(Stored data entries)

# # # #

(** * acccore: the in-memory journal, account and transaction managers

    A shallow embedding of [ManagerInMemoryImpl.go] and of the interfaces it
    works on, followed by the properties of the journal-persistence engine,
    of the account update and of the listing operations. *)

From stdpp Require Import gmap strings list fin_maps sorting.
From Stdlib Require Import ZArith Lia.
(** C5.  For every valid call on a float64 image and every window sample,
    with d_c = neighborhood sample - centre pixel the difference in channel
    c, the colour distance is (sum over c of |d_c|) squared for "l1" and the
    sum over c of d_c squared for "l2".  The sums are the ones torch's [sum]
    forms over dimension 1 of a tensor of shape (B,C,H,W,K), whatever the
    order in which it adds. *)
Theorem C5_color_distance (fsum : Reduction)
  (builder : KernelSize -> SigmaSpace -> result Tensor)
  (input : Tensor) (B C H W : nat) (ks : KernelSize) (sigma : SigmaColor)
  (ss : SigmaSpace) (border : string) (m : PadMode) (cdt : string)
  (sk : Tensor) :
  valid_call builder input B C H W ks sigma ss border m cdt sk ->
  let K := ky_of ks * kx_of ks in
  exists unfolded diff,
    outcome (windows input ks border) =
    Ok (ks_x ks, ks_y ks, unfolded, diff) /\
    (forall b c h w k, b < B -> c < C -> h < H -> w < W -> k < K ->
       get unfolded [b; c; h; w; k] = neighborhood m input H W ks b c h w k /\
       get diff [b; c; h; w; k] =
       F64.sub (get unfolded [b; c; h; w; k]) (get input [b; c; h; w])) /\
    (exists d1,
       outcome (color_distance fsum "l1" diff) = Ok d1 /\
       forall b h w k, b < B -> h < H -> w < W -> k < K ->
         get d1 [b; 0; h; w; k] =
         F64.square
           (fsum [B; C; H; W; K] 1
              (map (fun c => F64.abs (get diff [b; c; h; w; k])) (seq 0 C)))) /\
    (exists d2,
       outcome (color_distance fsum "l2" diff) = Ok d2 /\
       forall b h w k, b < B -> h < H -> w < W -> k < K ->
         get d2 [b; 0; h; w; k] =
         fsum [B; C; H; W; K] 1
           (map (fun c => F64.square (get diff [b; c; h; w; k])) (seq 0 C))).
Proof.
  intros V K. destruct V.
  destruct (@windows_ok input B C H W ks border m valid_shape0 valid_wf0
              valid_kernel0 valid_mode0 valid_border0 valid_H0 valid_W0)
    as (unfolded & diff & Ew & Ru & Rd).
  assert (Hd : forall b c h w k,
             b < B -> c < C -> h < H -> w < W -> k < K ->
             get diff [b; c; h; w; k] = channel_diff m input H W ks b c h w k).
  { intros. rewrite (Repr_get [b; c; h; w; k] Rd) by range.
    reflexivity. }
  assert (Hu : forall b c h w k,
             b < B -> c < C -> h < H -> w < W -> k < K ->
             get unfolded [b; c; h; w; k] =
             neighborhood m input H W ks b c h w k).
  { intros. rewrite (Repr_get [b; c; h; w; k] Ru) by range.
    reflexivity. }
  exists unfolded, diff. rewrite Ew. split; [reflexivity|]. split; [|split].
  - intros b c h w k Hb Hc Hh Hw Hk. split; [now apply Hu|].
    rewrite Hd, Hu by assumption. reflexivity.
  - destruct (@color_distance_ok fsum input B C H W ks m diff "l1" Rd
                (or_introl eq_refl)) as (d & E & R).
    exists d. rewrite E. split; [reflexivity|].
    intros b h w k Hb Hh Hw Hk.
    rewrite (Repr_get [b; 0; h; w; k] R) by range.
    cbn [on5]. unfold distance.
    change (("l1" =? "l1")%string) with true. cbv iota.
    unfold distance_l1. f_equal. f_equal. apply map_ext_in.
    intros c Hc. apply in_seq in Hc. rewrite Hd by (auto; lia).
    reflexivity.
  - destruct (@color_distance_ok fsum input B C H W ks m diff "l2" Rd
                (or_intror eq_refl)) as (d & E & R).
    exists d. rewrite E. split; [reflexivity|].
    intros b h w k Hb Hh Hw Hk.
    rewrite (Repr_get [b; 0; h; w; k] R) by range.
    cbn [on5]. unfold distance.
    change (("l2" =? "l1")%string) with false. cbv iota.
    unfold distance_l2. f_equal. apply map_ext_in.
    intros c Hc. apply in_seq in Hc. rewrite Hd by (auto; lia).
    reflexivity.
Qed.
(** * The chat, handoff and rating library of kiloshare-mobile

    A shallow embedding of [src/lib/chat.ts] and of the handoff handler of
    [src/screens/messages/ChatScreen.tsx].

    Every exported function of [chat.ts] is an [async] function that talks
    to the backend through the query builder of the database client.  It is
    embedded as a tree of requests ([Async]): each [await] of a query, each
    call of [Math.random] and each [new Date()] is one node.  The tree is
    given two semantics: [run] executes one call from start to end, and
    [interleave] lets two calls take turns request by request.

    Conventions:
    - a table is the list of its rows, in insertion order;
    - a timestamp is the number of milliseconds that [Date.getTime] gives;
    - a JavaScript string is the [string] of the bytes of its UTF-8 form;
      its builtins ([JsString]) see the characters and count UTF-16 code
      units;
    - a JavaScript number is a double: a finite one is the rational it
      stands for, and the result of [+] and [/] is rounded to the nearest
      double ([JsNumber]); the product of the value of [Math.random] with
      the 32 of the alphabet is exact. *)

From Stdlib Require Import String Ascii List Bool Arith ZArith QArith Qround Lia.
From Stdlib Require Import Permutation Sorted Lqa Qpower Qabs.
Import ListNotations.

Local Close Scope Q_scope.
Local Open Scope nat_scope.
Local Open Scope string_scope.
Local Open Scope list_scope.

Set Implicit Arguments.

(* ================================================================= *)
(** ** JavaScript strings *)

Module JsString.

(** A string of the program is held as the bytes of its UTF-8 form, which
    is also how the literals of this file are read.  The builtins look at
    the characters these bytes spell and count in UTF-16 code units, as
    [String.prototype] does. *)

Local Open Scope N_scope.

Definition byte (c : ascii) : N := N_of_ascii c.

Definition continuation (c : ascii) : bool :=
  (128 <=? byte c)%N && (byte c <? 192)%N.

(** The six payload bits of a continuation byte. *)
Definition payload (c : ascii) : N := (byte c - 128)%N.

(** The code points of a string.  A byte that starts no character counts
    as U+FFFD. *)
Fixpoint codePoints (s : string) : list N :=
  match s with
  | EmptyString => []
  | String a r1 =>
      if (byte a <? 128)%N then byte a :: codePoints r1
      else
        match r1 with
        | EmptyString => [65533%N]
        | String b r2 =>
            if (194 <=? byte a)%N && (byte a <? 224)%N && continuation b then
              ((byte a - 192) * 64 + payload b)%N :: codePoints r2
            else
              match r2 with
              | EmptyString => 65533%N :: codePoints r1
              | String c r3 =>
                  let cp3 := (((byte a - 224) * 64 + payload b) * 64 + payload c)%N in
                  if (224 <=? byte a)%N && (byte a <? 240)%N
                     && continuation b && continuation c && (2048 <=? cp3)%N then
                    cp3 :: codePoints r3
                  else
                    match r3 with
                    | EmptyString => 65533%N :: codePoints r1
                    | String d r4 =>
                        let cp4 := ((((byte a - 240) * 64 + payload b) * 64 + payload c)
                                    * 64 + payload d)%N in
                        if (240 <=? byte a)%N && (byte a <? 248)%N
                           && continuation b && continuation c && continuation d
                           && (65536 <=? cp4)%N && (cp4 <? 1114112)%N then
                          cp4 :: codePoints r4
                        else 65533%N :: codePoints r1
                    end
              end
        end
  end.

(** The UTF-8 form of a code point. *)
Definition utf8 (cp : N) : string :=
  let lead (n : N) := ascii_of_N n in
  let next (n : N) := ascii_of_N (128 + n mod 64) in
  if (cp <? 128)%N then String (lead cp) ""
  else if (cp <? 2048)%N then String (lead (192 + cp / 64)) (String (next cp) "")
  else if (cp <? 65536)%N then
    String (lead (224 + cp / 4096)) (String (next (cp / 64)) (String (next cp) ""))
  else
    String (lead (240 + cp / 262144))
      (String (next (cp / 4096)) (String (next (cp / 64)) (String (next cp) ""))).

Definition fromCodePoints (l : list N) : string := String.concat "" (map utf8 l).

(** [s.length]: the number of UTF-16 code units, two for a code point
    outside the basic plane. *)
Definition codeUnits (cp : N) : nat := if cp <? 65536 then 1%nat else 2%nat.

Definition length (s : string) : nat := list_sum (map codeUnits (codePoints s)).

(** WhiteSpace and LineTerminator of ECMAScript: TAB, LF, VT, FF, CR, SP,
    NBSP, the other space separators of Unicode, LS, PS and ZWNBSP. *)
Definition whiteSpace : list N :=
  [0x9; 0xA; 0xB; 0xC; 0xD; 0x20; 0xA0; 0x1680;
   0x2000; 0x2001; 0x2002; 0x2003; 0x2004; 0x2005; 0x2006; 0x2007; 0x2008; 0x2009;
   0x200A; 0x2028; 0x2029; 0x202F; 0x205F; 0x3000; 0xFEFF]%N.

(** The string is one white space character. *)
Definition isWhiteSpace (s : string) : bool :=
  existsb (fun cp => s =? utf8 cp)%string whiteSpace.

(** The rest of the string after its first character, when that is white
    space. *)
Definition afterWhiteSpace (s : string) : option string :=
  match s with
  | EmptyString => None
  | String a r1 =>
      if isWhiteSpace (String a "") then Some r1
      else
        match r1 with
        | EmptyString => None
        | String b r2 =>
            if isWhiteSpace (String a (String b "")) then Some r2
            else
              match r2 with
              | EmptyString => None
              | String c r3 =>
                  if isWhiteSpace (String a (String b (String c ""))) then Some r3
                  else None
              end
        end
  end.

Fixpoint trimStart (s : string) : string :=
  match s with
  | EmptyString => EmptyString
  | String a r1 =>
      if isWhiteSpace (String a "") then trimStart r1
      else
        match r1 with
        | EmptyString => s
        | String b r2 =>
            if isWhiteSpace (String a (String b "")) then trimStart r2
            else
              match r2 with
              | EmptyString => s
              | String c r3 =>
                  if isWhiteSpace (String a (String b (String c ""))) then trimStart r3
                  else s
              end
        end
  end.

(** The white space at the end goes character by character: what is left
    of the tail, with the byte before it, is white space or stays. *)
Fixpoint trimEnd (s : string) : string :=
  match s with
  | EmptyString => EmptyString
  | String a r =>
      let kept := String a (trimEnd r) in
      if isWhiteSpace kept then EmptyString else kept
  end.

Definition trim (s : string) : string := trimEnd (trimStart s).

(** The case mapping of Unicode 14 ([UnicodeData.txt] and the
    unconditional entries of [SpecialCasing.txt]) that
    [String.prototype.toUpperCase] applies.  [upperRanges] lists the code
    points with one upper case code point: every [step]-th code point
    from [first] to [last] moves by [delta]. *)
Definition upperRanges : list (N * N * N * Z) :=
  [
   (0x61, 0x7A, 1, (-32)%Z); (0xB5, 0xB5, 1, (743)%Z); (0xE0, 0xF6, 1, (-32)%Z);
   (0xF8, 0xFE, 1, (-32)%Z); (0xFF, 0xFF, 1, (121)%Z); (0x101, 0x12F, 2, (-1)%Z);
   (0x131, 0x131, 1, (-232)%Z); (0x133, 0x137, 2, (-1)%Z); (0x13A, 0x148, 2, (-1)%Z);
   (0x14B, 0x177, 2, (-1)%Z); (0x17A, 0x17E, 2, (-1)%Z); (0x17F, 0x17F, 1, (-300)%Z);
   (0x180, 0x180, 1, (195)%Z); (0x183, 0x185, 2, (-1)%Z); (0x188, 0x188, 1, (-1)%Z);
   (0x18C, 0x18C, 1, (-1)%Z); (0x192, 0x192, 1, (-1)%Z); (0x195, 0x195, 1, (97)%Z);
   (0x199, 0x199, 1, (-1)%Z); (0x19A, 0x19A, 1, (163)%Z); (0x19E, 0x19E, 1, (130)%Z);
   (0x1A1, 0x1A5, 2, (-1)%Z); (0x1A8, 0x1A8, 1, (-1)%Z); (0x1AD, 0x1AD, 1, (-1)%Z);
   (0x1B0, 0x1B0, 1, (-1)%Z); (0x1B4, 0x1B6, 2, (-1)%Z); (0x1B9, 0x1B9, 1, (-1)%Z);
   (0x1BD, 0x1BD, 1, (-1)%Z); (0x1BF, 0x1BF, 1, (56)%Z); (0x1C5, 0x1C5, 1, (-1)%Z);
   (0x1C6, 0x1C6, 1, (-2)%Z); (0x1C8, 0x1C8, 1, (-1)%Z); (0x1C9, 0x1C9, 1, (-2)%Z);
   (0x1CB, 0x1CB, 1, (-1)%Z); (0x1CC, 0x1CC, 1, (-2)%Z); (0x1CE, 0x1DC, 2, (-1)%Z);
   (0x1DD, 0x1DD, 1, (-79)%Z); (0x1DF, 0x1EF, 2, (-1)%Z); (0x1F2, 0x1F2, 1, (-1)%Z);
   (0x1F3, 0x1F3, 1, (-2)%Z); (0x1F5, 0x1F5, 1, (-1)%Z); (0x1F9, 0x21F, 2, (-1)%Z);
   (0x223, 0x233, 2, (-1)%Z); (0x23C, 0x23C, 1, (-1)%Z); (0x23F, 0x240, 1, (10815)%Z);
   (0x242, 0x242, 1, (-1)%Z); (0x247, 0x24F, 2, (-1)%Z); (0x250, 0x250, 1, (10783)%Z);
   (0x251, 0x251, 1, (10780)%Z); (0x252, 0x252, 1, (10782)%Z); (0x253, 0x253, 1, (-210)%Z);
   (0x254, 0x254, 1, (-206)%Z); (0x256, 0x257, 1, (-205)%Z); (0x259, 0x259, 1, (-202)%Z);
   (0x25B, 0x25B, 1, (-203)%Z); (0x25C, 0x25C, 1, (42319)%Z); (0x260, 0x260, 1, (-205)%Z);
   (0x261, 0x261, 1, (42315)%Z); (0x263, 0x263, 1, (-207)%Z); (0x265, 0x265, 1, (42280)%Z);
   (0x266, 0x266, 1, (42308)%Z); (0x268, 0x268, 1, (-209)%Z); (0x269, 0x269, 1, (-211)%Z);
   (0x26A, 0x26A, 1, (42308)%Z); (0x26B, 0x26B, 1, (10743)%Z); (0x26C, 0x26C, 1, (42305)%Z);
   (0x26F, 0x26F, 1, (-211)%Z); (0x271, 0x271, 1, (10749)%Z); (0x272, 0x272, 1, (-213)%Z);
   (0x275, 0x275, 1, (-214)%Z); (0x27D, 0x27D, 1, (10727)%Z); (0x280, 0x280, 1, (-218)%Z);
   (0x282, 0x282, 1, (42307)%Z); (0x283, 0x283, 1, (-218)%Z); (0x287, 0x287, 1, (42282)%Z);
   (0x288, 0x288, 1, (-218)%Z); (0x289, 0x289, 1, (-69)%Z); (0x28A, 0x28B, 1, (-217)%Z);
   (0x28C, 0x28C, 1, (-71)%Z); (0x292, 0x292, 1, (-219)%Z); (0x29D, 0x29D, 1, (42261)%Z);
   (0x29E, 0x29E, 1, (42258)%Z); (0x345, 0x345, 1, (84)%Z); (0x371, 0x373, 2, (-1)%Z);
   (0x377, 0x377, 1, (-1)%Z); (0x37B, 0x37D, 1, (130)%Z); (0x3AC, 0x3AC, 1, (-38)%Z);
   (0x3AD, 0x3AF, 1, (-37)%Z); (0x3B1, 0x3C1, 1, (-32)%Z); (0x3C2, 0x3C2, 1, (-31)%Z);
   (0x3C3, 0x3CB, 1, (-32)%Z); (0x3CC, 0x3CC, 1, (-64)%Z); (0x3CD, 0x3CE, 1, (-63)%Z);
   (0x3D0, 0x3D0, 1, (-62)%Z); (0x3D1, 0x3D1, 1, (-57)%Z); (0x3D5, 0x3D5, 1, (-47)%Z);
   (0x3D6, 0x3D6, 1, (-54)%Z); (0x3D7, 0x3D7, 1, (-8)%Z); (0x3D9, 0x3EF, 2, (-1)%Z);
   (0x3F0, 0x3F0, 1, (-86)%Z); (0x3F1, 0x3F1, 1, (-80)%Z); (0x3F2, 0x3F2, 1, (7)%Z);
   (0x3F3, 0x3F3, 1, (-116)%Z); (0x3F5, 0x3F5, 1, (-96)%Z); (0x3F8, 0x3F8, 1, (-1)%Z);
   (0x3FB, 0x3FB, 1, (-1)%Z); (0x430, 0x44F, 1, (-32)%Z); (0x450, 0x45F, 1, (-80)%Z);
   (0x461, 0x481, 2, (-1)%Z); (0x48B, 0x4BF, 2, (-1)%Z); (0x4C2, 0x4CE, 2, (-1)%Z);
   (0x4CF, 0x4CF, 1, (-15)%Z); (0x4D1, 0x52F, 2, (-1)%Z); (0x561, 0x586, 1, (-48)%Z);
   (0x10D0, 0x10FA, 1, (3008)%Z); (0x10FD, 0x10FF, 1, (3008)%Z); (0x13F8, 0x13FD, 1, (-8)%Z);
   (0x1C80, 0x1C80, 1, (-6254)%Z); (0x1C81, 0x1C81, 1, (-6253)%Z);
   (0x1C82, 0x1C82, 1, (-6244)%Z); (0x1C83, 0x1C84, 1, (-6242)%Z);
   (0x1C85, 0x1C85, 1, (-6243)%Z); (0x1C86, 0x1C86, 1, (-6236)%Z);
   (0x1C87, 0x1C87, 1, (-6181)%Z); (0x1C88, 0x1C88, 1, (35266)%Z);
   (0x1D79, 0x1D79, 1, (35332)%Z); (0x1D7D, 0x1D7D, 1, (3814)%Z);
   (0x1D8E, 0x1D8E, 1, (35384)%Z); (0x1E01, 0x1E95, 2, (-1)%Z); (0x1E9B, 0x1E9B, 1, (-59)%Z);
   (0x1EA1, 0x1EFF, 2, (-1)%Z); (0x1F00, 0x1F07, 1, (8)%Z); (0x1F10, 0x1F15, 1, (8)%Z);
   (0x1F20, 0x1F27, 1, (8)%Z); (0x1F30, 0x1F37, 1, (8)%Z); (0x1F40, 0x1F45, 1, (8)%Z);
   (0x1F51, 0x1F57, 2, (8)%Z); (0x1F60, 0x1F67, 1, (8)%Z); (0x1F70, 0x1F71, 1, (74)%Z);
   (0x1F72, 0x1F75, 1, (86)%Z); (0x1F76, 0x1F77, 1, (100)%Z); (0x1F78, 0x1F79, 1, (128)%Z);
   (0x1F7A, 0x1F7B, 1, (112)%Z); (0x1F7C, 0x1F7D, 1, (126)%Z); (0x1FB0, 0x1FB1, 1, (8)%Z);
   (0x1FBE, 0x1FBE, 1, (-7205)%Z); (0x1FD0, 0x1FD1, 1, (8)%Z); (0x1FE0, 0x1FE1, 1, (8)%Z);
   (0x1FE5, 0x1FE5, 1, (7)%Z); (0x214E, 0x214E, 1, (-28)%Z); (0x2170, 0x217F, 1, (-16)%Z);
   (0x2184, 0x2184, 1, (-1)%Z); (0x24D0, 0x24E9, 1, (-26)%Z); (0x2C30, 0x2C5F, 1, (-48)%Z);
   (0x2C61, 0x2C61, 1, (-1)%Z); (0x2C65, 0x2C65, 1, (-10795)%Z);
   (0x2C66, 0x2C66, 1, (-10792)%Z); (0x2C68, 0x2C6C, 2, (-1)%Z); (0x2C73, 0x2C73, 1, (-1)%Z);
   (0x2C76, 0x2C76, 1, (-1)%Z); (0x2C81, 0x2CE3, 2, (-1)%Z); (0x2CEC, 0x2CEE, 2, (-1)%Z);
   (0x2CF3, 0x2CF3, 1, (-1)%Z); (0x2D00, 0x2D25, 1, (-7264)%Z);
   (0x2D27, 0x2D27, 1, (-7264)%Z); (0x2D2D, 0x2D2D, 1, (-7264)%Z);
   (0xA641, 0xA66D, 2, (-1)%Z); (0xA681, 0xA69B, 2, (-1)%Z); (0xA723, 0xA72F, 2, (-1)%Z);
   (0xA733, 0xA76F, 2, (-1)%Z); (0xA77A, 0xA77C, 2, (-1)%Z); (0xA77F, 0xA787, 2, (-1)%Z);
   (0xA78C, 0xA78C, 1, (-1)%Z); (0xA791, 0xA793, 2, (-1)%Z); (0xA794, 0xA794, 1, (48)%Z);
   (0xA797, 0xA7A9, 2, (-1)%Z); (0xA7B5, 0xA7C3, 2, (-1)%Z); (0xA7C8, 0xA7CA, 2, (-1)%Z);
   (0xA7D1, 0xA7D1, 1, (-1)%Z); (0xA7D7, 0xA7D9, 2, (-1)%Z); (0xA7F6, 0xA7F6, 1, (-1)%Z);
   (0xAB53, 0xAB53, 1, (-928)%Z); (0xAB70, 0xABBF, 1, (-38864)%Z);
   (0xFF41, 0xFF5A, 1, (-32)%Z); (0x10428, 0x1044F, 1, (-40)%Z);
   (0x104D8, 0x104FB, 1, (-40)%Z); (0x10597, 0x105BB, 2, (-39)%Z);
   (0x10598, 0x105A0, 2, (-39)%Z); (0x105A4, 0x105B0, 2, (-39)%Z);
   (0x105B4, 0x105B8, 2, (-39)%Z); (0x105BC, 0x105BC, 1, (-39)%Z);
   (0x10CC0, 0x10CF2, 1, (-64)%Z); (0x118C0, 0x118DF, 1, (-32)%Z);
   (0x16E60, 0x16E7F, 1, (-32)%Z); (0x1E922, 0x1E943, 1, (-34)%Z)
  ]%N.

# # # #

◆ AIM OF THE TASK ◆
Using only the entries above, output the line with "(String (next (cp / 4096))", the line with "then trimStart r1", and all lines between them, exactly as they stand.

◆ RESPONSE BELOW ◆
      (String (next (cp / 4096)) (String (next (cp / 64)) (String (next cp) ""))).

Definition fromCodePoints (l : list N) : string := String.concat "" (map utf8 l).

(** [s.length]: the number of UTF-16 code units, two for a code point
    outside the basic plane. *)
Definition codeUnits (cp : N) : nat := if cp <? 65536 then 1%nat else 2%nat.

Definition length (s : string) : nat := list_sum (map codeUnits (codePoints s)).

(** WhiteSpace and LineTerminator of ECMAScript: TAB, LF, VT, FF, CR, SP,
    NBSP, the other space separators of Unicode, LS, PS and ZWNBSP. *)
Definition whiteSpace : list N :=
  [0x9; 0xA; 0xB; 0xC; 0xD; 0x20; 0xA0; 0x1680;
   0x2000; 0x2001; 0x2002; 0x2003; 0x2004; 0x2005; 0x2006; 0x2007; 0x2008; 0x2009;
   0x200A; 0x2028; 0x2029; 0x202F; 0x205F; 0x3000; 0xFEFF]%N.

(** The string is one white space character. *)
Definition isWhiteSpace (s : string) : bool :=
  existsb (fun cp => s =? utf8 cp)%string whiteSpace.

(** The rest of the string after its first character, when that is white
    space. *)
Definition afterWhiteSpace (s : string) : option string :=
  match s with
  | EmptyString => None
  | String a r1 =>
      if isWhiteSpace (String a "") then Some r1
      else
        match r1 with
        | EmptyString => None
        | String b r2 =>
            if isWhiteSpace (String a (String b "")) then Some r2
            else
              match r2 with
              | EmptyString => None
              | String c r3 =>
                  if isWhiteSpace (String a (String b (String c ""))) then Some r3
                  else None
              end
        end
  end.

Fixpoint trimStart (s : string) : string :=
  match s with
  | EmptyString => EmptyString
  | String a r1 =>
      if isWhiteSpace (String a "") then trimStart r1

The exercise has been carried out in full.